A vida é um processo de crescimento, uma combinação de situações que temos de atravessar. As pessoas falham quando querem eleger uma situação e permanecer nela. Esse é um tipo de morte.

Anais Nin

Com o crescimento da população idosa, não raro nos deparamos com a realidade de ter que assumir os cuidados de nossos pais. Esse cuidado pode ir desde uma atenção mínima cotidiana até a demanda frequente de cuidados que acabam resultando em uma internação hospitalar ou em clínicas especializadas.

Dados do IBGE (Instituto Brasileiro de Geografia e Estatística) estimam que o percentual de brasileiros com mais de 60 anos de idade até o ano de 2025 passará de 8,9% para 18,8%. Entre os idosos, o segmento que mais cresce é o dos mais velhos, o grupo com 75 anos ou mais,  cujo crescimento foi de 49,3% entre 1991 e 2000. 

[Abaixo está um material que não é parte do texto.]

(* ===== verification/RateRules.v ===== *)
(** * Rate-limit rules

    The definition of a rate-limit resource and its validation
    ([schema/resources/rate_limit]: algorithm.go, bucket.go, selector.go,
    rate_limit.go; [schema/common/request_type.go]), the matching of a request
    against a rule ([ratelimit/matcher.go]) and the projection of a matched
    request to a counter ([ratelimit/bucket_key.go]).

    The enumerations of the source are Go strings and stay strings here, so
    that the values validation has to refuse exist.  Durations are nanoseconds;
    a [float64] read from JSON is finite and is the rational it denotes.
    [path.Match] and package [regexp] are parameters. *)

From Stdlib Require Import QArith.
From S2P Require Import Prelude GoNumbers GoStrings Regex Labels LabelSelector.
Open Scope string_scope.
Open Scope list_scope.

(** ** Request types *)

Abbreviation RequestType := string.
Definition RequestTypeGlobal : RequestType := "global".
Definition RequestTypeProxy : RequestType := "proxy".
Definition RequestTypeOAuth : RequestType := "oauth".
Definition RequestTypePublic : RequestType := "public".
Definition RequestTypeProbe : RequestType := "probe".

Definition AllRequestTypes : list RequestType :=
  [RequestTypeGlobal; RequestTypeProxy; RequestTypeOAuth; RequestTypePublic; RequestTypeProbe].

Definition IsValidRequestType (t : string) : bool :=
  bool_decide (t = RequestTypeGlobal) || bool_decide (t = RequestTypeProxy)
  || bool_decide (t = RequestTypeOAuth) || bool_decide (t = RequestTypePublic)
  || bool_decide (t = RequestTypeProbe).

(** ** Validation errors

    A [ValidationContext] is the path to the value being validated; an error
    carries the path.  [multierror.Append] flattens, and [ErrorOrNil] is nil
    exactly when nothing was appended, so a validation returns the list. *)

Inductive path_elem : Type := PField (name : string) | PIndex (i : nat).
Abbreviation ValidationContext := (list path_elem).

Definition PushField (vc : ValidationContext) (f : string) : ValidationContext := vc ++ [PField f].
Definition PushIndex (vc : ValidationContext) (i : nat) : ValidationContext := vc ++ [PIndex i].

Inductive rule_error : Type :=
  | MustBePositive
  | InvalidMode (m : string)
  | InvalidSlidingMode (m : string)
  | ExactlyOneVariant
  | EmptyDimension
  | DuplicateDimension (d : string) (prev : nat)
  | UnknownDimension (d : string)
  | MissingLabelKey (d : string)
  | InvalidKind (k : string)
  | EmptyValue
  | InvalidRegex
  | UnknownMethod (m : string)
  | EmptyRequestTypes
  | UnknownRequestType (t : string).

Abbreviation errors := (list (ValidationContext * rule_error)).

Definition NewError (vc : ValidationContext) (e : rule_error) : errors := [(vc, e)].
Definition NewErrorForField (vc : ValidationContext) (f : string) (e : rule_error) : errors :=
  NewError (PushField vc f) e.
Definition fail_if (b : bool) (es : errors) : errors := if b then es else [].

(** [errs_for f vc l]: the loop [for i, x := range l] that appends the errors
    of each element. *)
Fixpoint errs_from {A} (f : nat → A → errors) (i : nat) (l : list A) : errors :=
  match l with [] => [] | x :: l => f i x ++ errs_from f (S i) l end.

(** ** Algorithms *)

Abbreviation SlidingWindowMode := string.
Definition SlidingWindowModeLog : SlidingWindowMode := "log".
Definition SlidingWindowModeCounter : SlidingWindowMode := "counter".

Definition IsValidSlidingWindowMode (m : SlidingWindowMode) : bool :=
  bool_decide (m = SlidingWindowModeLog) || bool_decide (m = SlidingWindowModeCounter).

Record FixedWindow := mkFixedWindow { fw_Window : Z; fw_Limit : Z }.
Record SlidingWindow := mkSlidingWindow { sw_Window : Z; sw_Limit : Z; sw_Mode : SlidingWindowMode }.
Record TokenBucket := mkTokenBucket { tb_Capacity : Z; tb_RefillRate : Q }.
Definition exec {R} (c : cmd R) (now : Z) (o : option entry) :
    result redis_error R * option entry :=
  match c with
  | INCR =>
      match o with
      | None => (Ok 1%Z, Some (mkEntry (VInt 1) None))
      | Some (mkEntry (VInt n) ex) =>
          if decide (n + 1 < 2 ^ 63)%Z then (Ok (n + 1)%Z, Some (mkEntry (VInt (n + 1)) ex))
          else (Err NotAnInteger, o)
      | Some (mkEntry (VText _) _) => (Err NotAnInteger, o)
      | Some _ => (Err WrongType, o)
      end
  | GET =>
      match o with
      | None => (Ok None, o)
      | Some (mkEntry (VInt n) _) => (Ok (Some (FormatInt n)), o)
      | Some (mkEntry (VText s) _) => (Ok (Some s), o)
      | Some _ => (Err WrongType, o)
      end
  | SET_PX v ms =>
      if decide (ms ≤ 0)%Z then (Err InvalidExpireTime, o)
      else (Ok tt, Some (mkEntry (string_value v) (Some (now + ms)%Z)))
  | DEL => (Ok tt, None)
  | PTTL =>
      (Ok match o with
          | None => (-2)%Z
          | Some e => match e_expire e with None => (-1)%Z | Some x => (x - now)%Z end
          end, o)
  | PEXPIRE ms =>
      (Ok tt, match o with
              | None => None
              | Some e => if decide (ms ≤ 0)%Z then None
                          else Some (mkEntry (e_value e) (Some (now + ms)%Z))
              end)
  | ZREMRANGEBYSCORE lo hi =>
      on_zset o (λ l ex, (tt, zset_entry (filter (λ x, ¬ (lo ≤ fst x ≤ hi)%Z) l) ex))
  | ZCARD => on_zset o (λ l ex, (Z.of_nat (length l), o))
  | ZADD score member => on_zset o (λ l ex, (tt, zset_entry (zset_add score member l) ex))
  | ZRANGE_first => on_zset o (λ l ex, (head l, o))
  | ZCOUNT_above lo => on_zset o (λ l ex, (Z.of_nat (length (zset_above lo l)), o))
  | ZRANGEBYSCORE_first_above lo => on_zset o (λ l ex, (head (zset_above lo l), o))
  | HMGET2 f1 f2 => on_hash o (λ h ex, ((h !! f1, h !! f2), o))
  | HSET2 f1 v1 f2 v2 =>
      on_hash o (λ h ex, (tt, Some (mkEntry (VHash (<[f2 := v2]> (<[f1 := v1]> h))) ex)))
  | SET v => (Ok tt, Some (mkEntry (string_value v) None))
  | SET_KEEPTTL v => (Ok tt, Some (mkEntry (string_value v) (o ≫= e_expire)))
  | LPUSH v => on_list o (λ l ex, (tt, Some (mkEntry (VList (v :: l)) ex)))
  | LTRIM_0 stop => on_list o (λ l ex, (tt, list_entry (ltrim stop l) ex))
  | LRANGE_all => on_list o (λ l ex, (l, o))
  end.

(** ** Servers *)

(** [live t e]: the key has not reached its expiry time. *)
Definition live (t : Z) (e : entry) : Prop :=
  match e_expire e with None => True | Some x => (t < x)%Z end.

#[export] Instance live_dec t e : Decision (live t e).
Proof. unfold live. destruct (e_expire e); apply _. Defined.

(** A Redis server: [lookup s t k] is what key [k] holds at time [t] (ms, the
    server's clock), [None] when it is missing or expired.  At the
    very millisecond it expires a key may be there or not. *)
Class RedisServer (S : Type) := {
  lookup : S → Z → string → option entry;
  call : ∀ {R}, cmd R → string → Z → S → result redis_error R * S;
  call_reply {R} (c : cmd R) k t s : (call c k t s).1 = (exec c t (lookup s t k)).1;
  call_same {R} (c : cmd R) k t s :
    lookup (call c k t s).2 t k = (exec c t (lookup s t k)).2;
  call_other {R} (c : cmd R) k k' t s : k' ≠ k → lookup (call c k t s).2 t k' = lookup s t k';
  lookup_later s t t' k : (t ≤ t')%Z → lookup s t' k = lookup s t k ∨
    (lookup s t' k = None ∧ ∃ e x, lookup s t k = Some e ∧ e_expire e = Some x ∧ (x ≤ t')%Z);
  lookup_expired s t t' k e x : (t ≤ t')%Z → lookup s t k = Some e → e_expire e = Some x →
    (x < t')%Z → lookup s t' k = None
}.
Lemma fixedWindowScript_spec key limit w t s o n :
  lookup s t key = o → counter_value o = Some n → (0 ≤ n)%Z → (n + 1 < 2 ^ 63)%Z →
  (0 < w)%Z → (0 < limit)%Z →
  ∃ s', fixedWindowScript key limit w t s = (Ok (fixed_reply limit w t o n), s') ∧
    touches t key
      (Some (mkEntry (VInt (n + 1)) (if (n =? 0)%Z then Some (t + w)%Z else expire_of o))) s s'.
Proof.
  intros Ho Hn Hn0 Hn1 Hw Hlim. unfold fixedWindowScript, fixed_reply. script_unfold.
  pose proof (touches_refl t key s) as T. rewrite Ho in T. redis_step.
  assert ((exec INCR t o) = (Ok (n + 1)%Z, Some (mkEntry (VInt (n + 1)) (expire_of o)))) as He.
  { destruct o as [[v ex]|]; [destruct v|]; simplify_eq/=; [|done]. by rewrite decide_True. }
  cbn in He. rewrite He in *. cbn [fst snd] in *. clear He.
  destruct (decide (n = 0%Z)) as [->|Hnz].
  - change (0 + 1)%Z with 1%Z. cbn. redis_step. rewrite decide_False in T by lia.
    destruct (Z.ltb_spec limit 1); [lia|]. eauto.
  - destruct (Z.eqb_spec (n + 1) 1); [lia|]. destruct (Z.eqb_spec n 0); [lia|].
    destruct (Z.ltb_spec limit (n + 1)); [|by eauto].
    destruct (pttl_or_spec key w t s0 _ (proj1 T)) as (s1 & -> & T1).
    eexists. split; [|by eapply touches_trans].
    destruct o as [[v [x|]]|]; simplify_eq/=; done.
Qed.

Lemma fixedWindowPeekScript_spec key limit w t s o n :
  lookup s t key = o → counter_value o = Some n → (0 ≤ n)%Z → (n + 1 < 2 ^ 63)%Z →
  ∃ s', fixedWindowPeekScript key limit w t s = (Ok (fixed_reply limit w t o n), s') ∧
    touches t key o s s'.
Proof.
  intros Ho Hn Hn0 Hn1. unfold fixedWindowPeekScript, fixed_reply. script_unfold.
  destruct (get_number_spec key t s o n Ho Hn) as (s1 & -> & T); [unfold int64_range; lia|].
  destruct (Z.ltb_spec limit (n + 1)).
  - destruct (pttl_or_spec key w t s1 _ (proj1 T)) as (s2 & -> & T2).
    eexists. split; [done|by eapply touches_trans].
  - eexists. split; [|done]. by replace (limit - n - 1)%Z with (limit - (n + 1))%Z by lia.
Qed.

(** ** Sliding log *)

(** The keys of logs hold nothing or a non-empty sorted set of times. *)
Definition log_entries (o : option entry) : option (list (Z * string)) :=
  match o with
  | None => Some []
  | Some (mkEntry (VZSet l) _) => Some l
  | _ => None
  end.

Definition log_reply (limit now w : Z) (l : list (Z * string)) : redis_reply :=
  if (limit <=? Z.of_nat (length l))%Z then reply_pair 0 (retry_from (head l) w now)
  else reply_pair 1 (limit - Z.of_nat (length l) - 1).

(** What the script leaves: the entries of the window, and the new one if it
    is allowed. *)
Definition log_after (limit now w t : Z) (member : string) (o : option entry)
    (l : list (Z * string)) : option entry :=
  if (limit <=? Z.of_nat (length l))%Z then zset_entry l (expire_of o)
  else Some (mkEntry (VZSet (zset_add now member l)) (Some (t + (w + 1000))%Z)).

Lemma zset_add_nonempty score member l : zset_add score member l ≠ [].
Proof.
  unfold zset_add. generalize (filter (λ x, snd x ≠ member) l). intros l'.
  destruct l' as [|x l']; cbn; [done|]. by case_match.
Qed.

Lemma evict_above lo l :
  Forall (λ x, (0 ≤ fst x)%Z) l → filter (λ x, ¬ (0 ≤ fst x ≤ lo)%Z) l = zset_above lo l.
Proof.
  unfold zset_above. induction 1 as [|x l Hx Hl IH]; [done|].
  rewrite !filter_cons. do 2 case_decide; try lia; by rewrite IH.
Qed.

Lemma slidingWindowLogScript_spec key limit now w member t s o l :
  lookup s t key = o → log_entries o = Some l → Forall (λ x, (0 ≤ fst x)%Z) l →
  (0 ≤ w)%Z → let l' := zset_above (now - w) l in
  ∃ s', slidingWindowLogScript key limit now w member t s = (Ok (log_reply limit now w l'), s') ∧
    touches t key (log_after limit now w t member o l') s s'.
Proof.
  intros Ho Hl Hpos Hw l'. unfold slidingWindowLogScript, log_reply, log_after. script_unfold.
  pose proof (touches_refl t key s) as T. rewrite Ho in T.
  assert (exec (ZREMRANGEBYSCORE 0 (now - w)) t o = (Ok tt, zset_entry l' (expire_of o))) as He.
  { destruct o as [[v ex]|]; [destruct v|]; simplify_eq/=; [|done].
    subst l'. by rewrite <-evict_above. }
  redis_step. cbn in He. rewrite He in *. cbn [fst snd] in *. clear He.
  assert (on_zset (zset_entry l' (expire_of o)) (λ (l0 : list (Z * string)) (_ : option Z),
     (Z.of_nat (length l0), zset_entry l' (expire_of o)))
     = (Ok (Z.of_nat (length l')), zset_entry l' (expire_of o))) as Hc by (by destruct l').
  redis_step. rewrite Hc in *. cbn [fst snd] in *. clear Hc.
  destruct (limit <=? Z.of_nat (length l'))%Z.
  - redis_step. destruct l' as [|x l'']; cbn in *; eauto.
  - assert (on_zset (zset_entry l' (expire_of o)) (λ (l0 : list (Z * string)) (ex : option Z),
       (tt, zset_entry (zset_add now member l0) ex))
       = (Ok tt, Some (mkEntry (VZSet (zset_add now member l')) (match l' with [] => None | _ => expire_of o end)))) as Hc.
    { destruct l' as [|x l'']; cbn [on_zset zset_entry]; [done|].
      pose proof (zset_add_nonempty now member (x :: l'')). by destruct (zset_add _ _ _). }
    redis_step. rewrite Hc in *. cbn [fst snd] in *. clear Hc.
    redis_step. rewrite decide_False in T by lia. eauto.
Qed.

Lemma slidingWindowLogPeekScript_spec key limit now w t s o l :
  lookup s t key = o → log_entries o = Some l →
  ∃ s', slidingWindowLogPeekScript key limit now w t s
        = (Ok (log_reply limit now w (zset_above (now - w) l)), s') ∧ touches t key o s s'.
Proof.
  intros Ho Hl. unfold slidingWindowLogPeekScript, log_reply. script_unfold.
  pose proof (touches_refl t key s) as T. rewrite Ho in T.
  assert (∀ R (f : list (Z * string) → R), on_zset o (λ l _, (f l, o)) = (Ok (f l), o)) as He.
  { intros R f. destruct o as [[v ex]|]; [destruct v|]; by simplify_eq/=. }
  redis_step. rewrite (He _ (λ l, Z.of_nat (length (zset_above (now - w) l)))) in *. cbn [fst snd] in *.
  destruct (limit <=? _)%Z; [|by eauto].
  redis_step. rewrite (He _ (λ l, head (zset_above (now - w) l))) in *. cbn [fst snd] in *. by eauto.
Qed.

(** ** Sliding counter *)

Definition counter_reply (limit w e approx : Z) : redis_reply :=
  if (limit <=? approx)%Z then reply_pair 0 (at_least 1 (w - e))
  else reply_pair 1 (at_least 0 (limit - approx - 1)).

Lemma get_number_view key t s n :
  counter_value (lookup s t key) = Some n → int64_range n →
  ∃ s', get_number key t s = (Ok n, s') ∧ same_view t s s'.
Proof.
  intros Hn Hr. destruct (get_number_spec key t s _ n eq_refl Hn Hr) as (s' & ? & ?).
  exists s'. split; [done|]. by eapply touches_same.
Qed.

Lemma same_view_trans t s s' s'' : same_view t s s' → same_view t s' s'' → same_view t s s''.
Proof. intros H1 H2 key. by rewrite H2, H1. Qed.

Lemma touches_view t key o s s' s'' : same_view t s s' → touches t key o s' s'' → touches t key o s s''.
Proof. intros H1 [H2 H3]. split; [done|]. intros key' Hk. by rewrite H3, H1. Qed.

Lemma slidingWindowCounterPeekScript_spec kc kp limit w e t s c p :
  counter_value (lookup s t kc) = Some c → counter_value (lookup s t kp) = Some p →
  int64_range c → int64_range p →
  ∃ s', slidingWindowCounterPeekScript kc kp limit w e t s
        = (Ok (counter_reply limit w e (approx_count c p w e)), s') ∧ same_view t s s'.
Proof.
  intros Hc Hp Rc Rp. unfold slidingWindowCounterPeekScript, counter_reply. script_unfold.
  destruct (get_number_view kp t s p Hp Rp) as (s1 & -> & V1).
  rewrite <-(V1 kc) in Hc. destruct (get_number_view kc t s1 c Hc Rc) as (s2 & -> & V2).
  exists s2. split; [by destruct (limit <=? _)%Z|by eapply same_view_trans].
Qed.

Lemma slidingWindowCounterScript_spec kc kp limit w e t s c p :
  counter_value (lookup s t kc) = Some c → counter_value (lookup s t kp) = Some p →
  (0 ≤ c)%Z → (c + 1 < 2 ^ 63)%Z → int64_range p → (0 < w)%Z →
  let approx := approx_count c p w e in
  ∃ s', slidingWindowCounterScript kc kp limit w e t s = (Ok (counter_reply limit w e approx), s') ∧
    if (limit <=? approx)%Z then same_view t s s'
    else touches t kc (Some (mkEntry (VInt (c + 1)) (Some (t + 2 * w)%Z))) s s'.
Proof.
  intros Hc Hp Hc0 Hc1 Rp Hw approx. unfold slidingWindowCounterScript, counter_reply. script_unfold.
  destruct (get_number_view kp t s p Hp Rp) as (s1 & -> & V1).
  rewrite <-(V1 kc) in Hc. destruct (get_number_view kc t s1 c Hc) as (s2 & -> & V2);
    [unfold int64_range; lia|].
  pose proof (same_view_trans _ _ _ _ V1 V2) as V. fold approx.
  destruct (limit <=? approx)%Z; [by eauto|].
  pose proof (touches_refl t kc s2) as T. rewrite (V2 kc) in T.
  assert (exec INCR t (lookup s1 t kc)
    = (Ok (c + 1)%Z, Some (mkEntry (VInt (c + 1)) (expire_of (lookup s1 t kc))))) as He.
  { destruct (lookup s1 t kc) as [[v ex]|]; [destruct v|]; simplify_eq/=; [|done]. by rewrite decide_True. }
  cbn in He. redis_step. rewrite He in *. cbn [fst snd] in *. clear He.
  redis_step. rewrite decide_False in T by lia. eexists. split; [done|]. by eapply touches_view.
Qed.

O processo de envelhecimento é inexorável, com um progressivo decréscimo na capacidade fisiológica e modificações do nível molecular ao morfofuncional, incluindo um declínio orgânico, aumentando a suscetibilidade e vulnerabilidade à doenças e a morte. (Fechine, Trompieri, 2012).

 Segundo Palácios (2004), o envelhecimento não é um processo unitário, não acontece de modo simultâneo em todo o organismo e também não está associado à existência de uma doença. Na verdade, envolve múltiplos fatores endógenos e exógenos, os quais devem ser considerados de forma integrada, principalmente ao fazermos algum diagnóstico.

 Observando déficits físicos, cognitivos e comportamentais, verifica-se desde esquecimentos corriqueiros até dificuldade de desempenho social, distúrbios da memória, linguagem, percepção, práxis, habilidade de desempenhar o autocuidado, capacidade de solucionar problemas do dia a dia, pensamento abstrato e capacidade de fazer julgamentos. Dentre esses déficits cognitivos temos os processos demenciais, comuns nos idosos maiores de 75 anos. Com o aumento da faixa etária é comum observarmos o aumento dos casos de demência senil. Essa síndrome é caracterizada pela deterioração intelectual progressiva em indivíduos anteriormente hígidos (Schlindwein-Zanini, 2010). 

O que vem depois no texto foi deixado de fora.